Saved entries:
———

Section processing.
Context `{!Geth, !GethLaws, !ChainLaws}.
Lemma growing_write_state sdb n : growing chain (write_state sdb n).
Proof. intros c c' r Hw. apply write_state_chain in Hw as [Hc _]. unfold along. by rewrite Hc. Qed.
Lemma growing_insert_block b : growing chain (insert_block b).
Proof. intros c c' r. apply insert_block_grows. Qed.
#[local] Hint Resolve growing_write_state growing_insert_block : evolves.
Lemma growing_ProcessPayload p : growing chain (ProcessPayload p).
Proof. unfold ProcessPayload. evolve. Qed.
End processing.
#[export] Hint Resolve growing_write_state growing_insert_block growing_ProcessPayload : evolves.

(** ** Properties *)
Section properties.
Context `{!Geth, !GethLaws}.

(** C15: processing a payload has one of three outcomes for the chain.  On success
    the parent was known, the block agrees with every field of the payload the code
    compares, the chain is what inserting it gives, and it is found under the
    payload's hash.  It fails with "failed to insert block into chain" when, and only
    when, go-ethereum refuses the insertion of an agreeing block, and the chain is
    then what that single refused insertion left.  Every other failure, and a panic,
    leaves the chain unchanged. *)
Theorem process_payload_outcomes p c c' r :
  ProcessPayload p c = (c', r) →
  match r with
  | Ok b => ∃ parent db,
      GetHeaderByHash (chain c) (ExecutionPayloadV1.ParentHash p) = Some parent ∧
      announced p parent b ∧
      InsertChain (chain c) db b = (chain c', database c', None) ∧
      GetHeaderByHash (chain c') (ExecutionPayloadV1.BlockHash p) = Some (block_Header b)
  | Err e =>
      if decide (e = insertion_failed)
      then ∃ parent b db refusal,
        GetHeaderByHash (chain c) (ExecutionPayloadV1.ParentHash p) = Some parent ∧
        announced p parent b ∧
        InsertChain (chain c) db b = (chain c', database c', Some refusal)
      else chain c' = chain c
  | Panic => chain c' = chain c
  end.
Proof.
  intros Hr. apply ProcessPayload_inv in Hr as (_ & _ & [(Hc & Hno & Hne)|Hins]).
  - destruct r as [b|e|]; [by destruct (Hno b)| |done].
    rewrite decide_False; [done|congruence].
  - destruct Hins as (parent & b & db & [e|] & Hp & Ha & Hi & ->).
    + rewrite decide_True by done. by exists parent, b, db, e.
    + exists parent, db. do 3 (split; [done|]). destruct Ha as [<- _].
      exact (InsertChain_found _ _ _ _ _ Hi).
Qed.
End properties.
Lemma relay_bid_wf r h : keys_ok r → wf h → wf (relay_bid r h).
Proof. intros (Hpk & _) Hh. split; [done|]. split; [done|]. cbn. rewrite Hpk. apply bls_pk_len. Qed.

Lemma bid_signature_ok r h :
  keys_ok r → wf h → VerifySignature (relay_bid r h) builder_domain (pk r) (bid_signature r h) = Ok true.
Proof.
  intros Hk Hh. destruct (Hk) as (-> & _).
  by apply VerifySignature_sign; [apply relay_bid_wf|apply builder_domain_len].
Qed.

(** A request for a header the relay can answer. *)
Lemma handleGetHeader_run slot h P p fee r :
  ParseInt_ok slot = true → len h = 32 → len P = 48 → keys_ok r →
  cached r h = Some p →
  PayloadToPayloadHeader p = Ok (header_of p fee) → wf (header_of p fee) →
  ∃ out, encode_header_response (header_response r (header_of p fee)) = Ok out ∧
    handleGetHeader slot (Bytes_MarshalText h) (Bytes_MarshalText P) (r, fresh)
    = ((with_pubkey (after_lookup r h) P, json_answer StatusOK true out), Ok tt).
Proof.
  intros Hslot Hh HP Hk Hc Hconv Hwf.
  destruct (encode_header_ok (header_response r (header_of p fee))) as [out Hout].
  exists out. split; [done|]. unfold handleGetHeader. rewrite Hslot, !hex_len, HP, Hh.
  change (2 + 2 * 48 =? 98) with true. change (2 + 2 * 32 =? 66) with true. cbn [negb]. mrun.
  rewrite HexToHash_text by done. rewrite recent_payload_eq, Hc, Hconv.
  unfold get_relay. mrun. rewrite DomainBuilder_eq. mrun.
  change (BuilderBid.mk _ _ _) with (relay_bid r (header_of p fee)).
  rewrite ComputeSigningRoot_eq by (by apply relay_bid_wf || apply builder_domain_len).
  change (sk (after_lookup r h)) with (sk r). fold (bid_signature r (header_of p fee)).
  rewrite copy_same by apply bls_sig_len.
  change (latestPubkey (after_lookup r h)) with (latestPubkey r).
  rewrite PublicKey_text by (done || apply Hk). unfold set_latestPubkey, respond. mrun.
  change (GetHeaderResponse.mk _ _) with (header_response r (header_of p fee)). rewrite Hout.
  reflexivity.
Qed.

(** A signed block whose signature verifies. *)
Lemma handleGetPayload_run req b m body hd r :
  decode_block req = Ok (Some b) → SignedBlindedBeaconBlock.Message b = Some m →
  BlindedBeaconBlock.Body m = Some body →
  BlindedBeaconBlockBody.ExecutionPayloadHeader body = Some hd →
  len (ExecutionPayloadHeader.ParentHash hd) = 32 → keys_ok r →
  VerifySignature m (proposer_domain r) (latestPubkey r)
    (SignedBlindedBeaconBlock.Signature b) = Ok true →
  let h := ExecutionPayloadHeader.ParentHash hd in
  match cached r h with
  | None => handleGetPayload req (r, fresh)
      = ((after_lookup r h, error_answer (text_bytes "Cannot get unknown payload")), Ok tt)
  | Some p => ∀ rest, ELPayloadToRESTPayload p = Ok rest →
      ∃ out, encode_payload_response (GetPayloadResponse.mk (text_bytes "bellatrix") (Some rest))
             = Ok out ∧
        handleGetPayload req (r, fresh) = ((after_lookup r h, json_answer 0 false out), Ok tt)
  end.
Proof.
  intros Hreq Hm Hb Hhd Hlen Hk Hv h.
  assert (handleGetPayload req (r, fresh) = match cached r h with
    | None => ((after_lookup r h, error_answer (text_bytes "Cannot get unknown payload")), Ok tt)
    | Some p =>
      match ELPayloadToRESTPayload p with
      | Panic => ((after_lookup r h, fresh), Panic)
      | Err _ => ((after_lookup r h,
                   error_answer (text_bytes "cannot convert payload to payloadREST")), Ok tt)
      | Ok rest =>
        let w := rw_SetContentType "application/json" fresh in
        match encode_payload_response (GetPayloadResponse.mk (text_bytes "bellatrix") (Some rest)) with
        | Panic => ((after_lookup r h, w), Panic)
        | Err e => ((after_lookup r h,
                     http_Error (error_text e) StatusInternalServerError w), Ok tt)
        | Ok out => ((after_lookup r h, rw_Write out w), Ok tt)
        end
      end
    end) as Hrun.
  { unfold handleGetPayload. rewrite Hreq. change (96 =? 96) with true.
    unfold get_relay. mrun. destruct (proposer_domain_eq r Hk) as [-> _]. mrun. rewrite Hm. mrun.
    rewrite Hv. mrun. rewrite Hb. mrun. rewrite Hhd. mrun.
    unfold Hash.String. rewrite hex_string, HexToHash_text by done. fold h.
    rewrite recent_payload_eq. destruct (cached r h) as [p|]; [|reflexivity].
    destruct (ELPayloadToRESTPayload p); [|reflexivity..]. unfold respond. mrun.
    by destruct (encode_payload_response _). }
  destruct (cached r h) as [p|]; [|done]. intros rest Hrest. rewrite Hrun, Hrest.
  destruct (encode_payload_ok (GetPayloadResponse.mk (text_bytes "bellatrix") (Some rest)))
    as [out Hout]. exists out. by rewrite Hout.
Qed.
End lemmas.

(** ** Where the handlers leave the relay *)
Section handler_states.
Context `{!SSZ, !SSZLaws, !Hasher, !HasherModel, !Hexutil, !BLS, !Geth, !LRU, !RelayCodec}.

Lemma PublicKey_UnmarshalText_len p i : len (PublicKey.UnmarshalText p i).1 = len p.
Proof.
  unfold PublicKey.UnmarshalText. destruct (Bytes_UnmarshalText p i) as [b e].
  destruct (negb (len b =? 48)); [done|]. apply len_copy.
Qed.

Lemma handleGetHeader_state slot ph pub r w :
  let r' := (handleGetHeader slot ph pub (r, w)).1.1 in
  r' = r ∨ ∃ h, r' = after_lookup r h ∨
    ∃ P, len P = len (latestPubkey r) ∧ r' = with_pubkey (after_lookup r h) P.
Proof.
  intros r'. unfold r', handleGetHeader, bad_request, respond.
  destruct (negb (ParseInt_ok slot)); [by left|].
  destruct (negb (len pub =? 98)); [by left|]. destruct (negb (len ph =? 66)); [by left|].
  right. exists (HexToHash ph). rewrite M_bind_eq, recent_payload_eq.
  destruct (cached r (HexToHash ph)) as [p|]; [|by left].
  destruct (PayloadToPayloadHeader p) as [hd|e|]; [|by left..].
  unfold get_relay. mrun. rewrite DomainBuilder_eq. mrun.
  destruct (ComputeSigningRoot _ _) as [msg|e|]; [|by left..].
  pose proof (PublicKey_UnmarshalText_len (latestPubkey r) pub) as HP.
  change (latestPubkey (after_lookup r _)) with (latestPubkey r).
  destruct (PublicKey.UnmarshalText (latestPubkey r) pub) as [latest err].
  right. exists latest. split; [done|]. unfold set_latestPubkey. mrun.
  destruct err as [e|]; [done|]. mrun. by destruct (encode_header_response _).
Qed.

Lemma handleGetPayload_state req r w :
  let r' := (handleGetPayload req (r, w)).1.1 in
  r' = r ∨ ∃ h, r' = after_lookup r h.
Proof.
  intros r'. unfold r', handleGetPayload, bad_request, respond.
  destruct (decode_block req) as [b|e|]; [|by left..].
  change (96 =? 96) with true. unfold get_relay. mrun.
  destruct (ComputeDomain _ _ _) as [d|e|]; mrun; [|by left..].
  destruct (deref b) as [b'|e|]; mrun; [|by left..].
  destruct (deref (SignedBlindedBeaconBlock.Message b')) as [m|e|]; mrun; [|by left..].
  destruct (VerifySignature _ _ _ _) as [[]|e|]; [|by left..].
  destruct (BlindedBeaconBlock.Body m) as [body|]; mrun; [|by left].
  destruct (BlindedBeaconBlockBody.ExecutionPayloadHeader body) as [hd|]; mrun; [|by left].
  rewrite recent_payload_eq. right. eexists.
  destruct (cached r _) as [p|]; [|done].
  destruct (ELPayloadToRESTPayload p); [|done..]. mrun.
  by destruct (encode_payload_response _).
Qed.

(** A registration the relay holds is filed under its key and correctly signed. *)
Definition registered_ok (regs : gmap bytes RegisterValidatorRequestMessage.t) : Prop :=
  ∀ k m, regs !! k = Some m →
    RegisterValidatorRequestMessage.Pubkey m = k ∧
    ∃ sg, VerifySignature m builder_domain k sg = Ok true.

———

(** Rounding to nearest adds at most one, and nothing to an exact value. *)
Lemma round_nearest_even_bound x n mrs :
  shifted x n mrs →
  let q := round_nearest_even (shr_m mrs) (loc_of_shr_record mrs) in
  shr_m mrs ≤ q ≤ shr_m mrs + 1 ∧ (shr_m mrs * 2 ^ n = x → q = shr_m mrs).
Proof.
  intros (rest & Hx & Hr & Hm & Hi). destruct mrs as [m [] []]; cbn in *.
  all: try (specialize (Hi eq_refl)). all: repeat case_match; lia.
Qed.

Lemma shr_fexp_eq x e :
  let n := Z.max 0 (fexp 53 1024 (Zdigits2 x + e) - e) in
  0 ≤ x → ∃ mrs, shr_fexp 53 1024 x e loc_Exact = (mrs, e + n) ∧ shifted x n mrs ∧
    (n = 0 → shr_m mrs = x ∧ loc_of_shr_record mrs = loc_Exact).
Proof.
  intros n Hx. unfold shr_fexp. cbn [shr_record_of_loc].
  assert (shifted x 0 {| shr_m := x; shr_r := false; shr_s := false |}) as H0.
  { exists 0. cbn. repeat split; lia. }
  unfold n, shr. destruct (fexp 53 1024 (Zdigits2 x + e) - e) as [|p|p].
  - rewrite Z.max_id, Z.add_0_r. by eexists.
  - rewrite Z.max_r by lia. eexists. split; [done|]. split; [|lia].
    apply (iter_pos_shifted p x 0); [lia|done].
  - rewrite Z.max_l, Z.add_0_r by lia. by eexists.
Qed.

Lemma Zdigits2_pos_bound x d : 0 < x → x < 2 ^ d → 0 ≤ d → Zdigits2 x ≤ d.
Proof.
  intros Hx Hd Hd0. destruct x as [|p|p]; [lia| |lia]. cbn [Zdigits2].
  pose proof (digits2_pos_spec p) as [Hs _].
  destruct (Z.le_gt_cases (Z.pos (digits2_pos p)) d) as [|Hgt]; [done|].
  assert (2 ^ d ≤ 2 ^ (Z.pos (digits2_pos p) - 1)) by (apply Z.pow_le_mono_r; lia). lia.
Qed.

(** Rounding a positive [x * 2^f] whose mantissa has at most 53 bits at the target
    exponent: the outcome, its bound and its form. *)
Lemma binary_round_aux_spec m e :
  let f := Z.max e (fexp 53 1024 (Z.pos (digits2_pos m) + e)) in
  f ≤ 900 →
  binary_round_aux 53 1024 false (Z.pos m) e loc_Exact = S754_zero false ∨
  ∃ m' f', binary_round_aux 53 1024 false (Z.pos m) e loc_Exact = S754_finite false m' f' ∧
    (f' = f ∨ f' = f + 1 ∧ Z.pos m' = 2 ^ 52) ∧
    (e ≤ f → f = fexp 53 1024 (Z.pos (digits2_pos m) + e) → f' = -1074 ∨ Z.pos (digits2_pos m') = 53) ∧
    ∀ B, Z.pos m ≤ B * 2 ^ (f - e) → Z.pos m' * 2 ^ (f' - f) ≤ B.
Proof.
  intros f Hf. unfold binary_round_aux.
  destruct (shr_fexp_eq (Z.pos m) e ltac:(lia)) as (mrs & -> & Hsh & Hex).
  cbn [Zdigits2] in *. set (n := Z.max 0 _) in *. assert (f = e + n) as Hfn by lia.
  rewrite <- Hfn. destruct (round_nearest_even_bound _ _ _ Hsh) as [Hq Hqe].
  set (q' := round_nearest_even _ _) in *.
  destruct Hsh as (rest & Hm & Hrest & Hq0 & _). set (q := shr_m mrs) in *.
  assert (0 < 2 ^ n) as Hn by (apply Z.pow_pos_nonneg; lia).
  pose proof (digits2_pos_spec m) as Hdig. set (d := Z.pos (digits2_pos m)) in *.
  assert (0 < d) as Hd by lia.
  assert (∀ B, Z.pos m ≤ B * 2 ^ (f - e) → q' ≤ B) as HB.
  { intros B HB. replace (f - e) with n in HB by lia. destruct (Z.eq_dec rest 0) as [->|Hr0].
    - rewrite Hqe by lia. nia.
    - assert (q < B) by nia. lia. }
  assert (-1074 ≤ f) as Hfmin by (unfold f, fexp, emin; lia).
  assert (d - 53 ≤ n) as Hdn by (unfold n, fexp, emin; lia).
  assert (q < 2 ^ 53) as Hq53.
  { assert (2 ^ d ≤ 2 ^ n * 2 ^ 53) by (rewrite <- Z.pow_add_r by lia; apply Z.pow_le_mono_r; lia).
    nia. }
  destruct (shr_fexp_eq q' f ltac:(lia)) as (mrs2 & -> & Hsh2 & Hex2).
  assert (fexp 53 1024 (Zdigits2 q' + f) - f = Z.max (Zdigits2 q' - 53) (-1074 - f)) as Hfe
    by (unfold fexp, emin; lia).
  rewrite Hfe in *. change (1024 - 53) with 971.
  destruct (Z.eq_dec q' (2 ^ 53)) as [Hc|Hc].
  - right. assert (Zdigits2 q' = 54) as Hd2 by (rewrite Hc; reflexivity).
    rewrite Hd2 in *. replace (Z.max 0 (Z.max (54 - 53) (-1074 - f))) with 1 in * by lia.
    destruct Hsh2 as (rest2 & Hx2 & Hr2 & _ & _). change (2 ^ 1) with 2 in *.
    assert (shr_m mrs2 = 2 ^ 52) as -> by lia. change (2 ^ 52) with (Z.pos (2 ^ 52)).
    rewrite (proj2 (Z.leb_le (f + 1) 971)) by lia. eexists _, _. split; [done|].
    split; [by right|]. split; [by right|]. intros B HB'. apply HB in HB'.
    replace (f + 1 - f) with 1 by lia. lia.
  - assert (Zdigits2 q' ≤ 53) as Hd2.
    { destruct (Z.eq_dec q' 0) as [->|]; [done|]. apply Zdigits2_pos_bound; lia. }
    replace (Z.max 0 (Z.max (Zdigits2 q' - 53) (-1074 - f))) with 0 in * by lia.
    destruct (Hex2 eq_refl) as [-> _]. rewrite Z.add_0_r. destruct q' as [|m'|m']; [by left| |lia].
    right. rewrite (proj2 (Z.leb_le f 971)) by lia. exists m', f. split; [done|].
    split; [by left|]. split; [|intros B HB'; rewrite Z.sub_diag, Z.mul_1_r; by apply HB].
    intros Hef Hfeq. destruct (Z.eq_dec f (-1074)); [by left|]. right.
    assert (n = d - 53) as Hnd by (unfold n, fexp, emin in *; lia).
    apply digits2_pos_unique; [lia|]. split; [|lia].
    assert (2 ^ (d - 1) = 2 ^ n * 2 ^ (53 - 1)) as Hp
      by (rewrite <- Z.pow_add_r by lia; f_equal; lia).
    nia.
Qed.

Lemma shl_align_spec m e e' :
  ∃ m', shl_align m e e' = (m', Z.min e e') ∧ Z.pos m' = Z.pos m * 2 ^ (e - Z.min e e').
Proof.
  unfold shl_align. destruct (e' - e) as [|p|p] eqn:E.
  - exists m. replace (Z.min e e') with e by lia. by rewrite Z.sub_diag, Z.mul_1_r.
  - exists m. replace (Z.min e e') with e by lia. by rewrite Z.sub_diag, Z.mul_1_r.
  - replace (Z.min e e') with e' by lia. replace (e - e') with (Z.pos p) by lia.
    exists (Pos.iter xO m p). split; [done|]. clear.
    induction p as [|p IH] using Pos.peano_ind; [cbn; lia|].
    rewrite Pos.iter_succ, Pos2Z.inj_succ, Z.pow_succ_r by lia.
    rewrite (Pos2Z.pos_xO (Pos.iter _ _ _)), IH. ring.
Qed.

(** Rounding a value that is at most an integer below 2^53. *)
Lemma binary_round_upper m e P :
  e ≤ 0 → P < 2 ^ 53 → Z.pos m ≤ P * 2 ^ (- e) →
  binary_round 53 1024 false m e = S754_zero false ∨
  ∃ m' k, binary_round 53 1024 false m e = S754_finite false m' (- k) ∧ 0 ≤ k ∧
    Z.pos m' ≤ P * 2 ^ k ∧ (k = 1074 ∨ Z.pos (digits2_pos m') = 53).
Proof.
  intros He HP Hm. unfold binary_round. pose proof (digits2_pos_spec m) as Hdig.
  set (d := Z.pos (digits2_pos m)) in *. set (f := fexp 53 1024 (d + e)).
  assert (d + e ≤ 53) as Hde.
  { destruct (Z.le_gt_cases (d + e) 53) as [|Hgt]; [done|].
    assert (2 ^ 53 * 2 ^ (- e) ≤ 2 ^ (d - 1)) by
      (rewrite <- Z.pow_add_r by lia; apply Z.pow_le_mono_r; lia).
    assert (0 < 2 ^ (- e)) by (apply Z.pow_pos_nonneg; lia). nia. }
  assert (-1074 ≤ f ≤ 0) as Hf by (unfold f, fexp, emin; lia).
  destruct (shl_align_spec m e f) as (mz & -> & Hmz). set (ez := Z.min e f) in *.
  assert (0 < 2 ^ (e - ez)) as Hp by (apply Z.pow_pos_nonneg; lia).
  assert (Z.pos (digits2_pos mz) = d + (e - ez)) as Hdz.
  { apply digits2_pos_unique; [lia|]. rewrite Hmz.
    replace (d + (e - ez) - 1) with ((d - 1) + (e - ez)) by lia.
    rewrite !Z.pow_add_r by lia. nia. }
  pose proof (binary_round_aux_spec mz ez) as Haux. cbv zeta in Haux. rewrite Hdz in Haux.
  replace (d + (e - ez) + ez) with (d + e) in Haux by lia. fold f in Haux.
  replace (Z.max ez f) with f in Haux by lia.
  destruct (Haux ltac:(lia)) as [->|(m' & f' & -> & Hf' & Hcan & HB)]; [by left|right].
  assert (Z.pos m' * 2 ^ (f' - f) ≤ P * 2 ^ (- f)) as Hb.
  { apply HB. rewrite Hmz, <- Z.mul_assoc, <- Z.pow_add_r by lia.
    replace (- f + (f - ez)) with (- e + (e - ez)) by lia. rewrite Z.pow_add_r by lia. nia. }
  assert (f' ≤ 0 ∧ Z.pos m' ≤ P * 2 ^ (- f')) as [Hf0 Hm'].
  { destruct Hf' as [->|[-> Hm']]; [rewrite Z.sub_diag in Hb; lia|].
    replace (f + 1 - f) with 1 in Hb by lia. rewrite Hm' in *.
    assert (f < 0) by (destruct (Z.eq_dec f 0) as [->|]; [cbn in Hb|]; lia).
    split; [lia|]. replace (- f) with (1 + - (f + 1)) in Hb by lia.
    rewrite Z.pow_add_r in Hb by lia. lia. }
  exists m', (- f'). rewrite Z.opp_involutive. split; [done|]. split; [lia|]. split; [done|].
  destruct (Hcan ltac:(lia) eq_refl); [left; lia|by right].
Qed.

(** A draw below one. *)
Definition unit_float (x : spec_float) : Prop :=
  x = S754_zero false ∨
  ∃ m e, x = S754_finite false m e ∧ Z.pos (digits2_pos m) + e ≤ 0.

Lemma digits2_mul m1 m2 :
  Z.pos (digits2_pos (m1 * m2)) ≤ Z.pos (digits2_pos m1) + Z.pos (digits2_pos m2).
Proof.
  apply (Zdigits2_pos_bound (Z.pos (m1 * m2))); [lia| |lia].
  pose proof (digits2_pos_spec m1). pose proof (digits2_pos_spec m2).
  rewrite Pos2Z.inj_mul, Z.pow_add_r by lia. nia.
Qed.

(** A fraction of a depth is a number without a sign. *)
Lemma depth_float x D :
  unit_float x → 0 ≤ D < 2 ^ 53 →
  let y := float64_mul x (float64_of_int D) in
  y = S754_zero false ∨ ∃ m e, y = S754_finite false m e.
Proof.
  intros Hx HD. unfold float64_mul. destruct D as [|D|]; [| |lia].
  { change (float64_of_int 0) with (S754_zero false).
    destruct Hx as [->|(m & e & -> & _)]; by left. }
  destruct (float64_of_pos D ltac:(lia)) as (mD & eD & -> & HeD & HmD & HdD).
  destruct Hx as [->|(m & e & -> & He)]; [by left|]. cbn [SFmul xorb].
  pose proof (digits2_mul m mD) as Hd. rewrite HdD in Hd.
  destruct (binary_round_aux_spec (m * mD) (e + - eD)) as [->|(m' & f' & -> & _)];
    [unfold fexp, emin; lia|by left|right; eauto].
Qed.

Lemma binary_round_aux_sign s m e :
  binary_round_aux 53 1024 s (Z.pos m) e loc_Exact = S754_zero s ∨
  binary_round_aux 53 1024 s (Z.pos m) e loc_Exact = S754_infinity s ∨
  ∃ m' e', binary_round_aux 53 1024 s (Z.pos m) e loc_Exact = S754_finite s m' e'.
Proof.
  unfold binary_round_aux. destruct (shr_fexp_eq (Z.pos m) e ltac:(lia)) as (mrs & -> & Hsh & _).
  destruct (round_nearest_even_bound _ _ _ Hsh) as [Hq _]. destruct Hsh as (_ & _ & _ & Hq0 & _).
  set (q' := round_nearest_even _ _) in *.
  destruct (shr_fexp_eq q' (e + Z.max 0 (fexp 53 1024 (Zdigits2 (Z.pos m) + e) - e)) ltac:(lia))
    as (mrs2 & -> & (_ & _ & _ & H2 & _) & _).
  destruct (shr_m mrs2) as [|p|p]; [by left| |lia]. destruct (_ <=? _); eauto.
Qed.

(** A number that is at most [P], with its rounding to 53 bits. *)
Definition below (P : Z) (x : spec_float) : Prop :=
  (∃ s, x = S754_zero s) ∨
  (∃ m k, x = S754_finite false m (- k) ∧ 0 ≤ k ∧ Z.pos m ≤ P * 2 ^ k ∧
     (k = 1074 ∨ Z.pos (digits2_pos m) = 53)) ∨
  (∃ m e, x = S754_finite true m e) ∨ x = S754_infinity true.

———

→ **PROBLEM REQUIREMENTS**
Filter the records above, keeping each line that contains the word "when".

→ **REPLY**
    payload's hash.  It fails with "failed to insert block into chain" when, and only
    when, go-ethereum refuses the insertion of an agreeing block, and the chain is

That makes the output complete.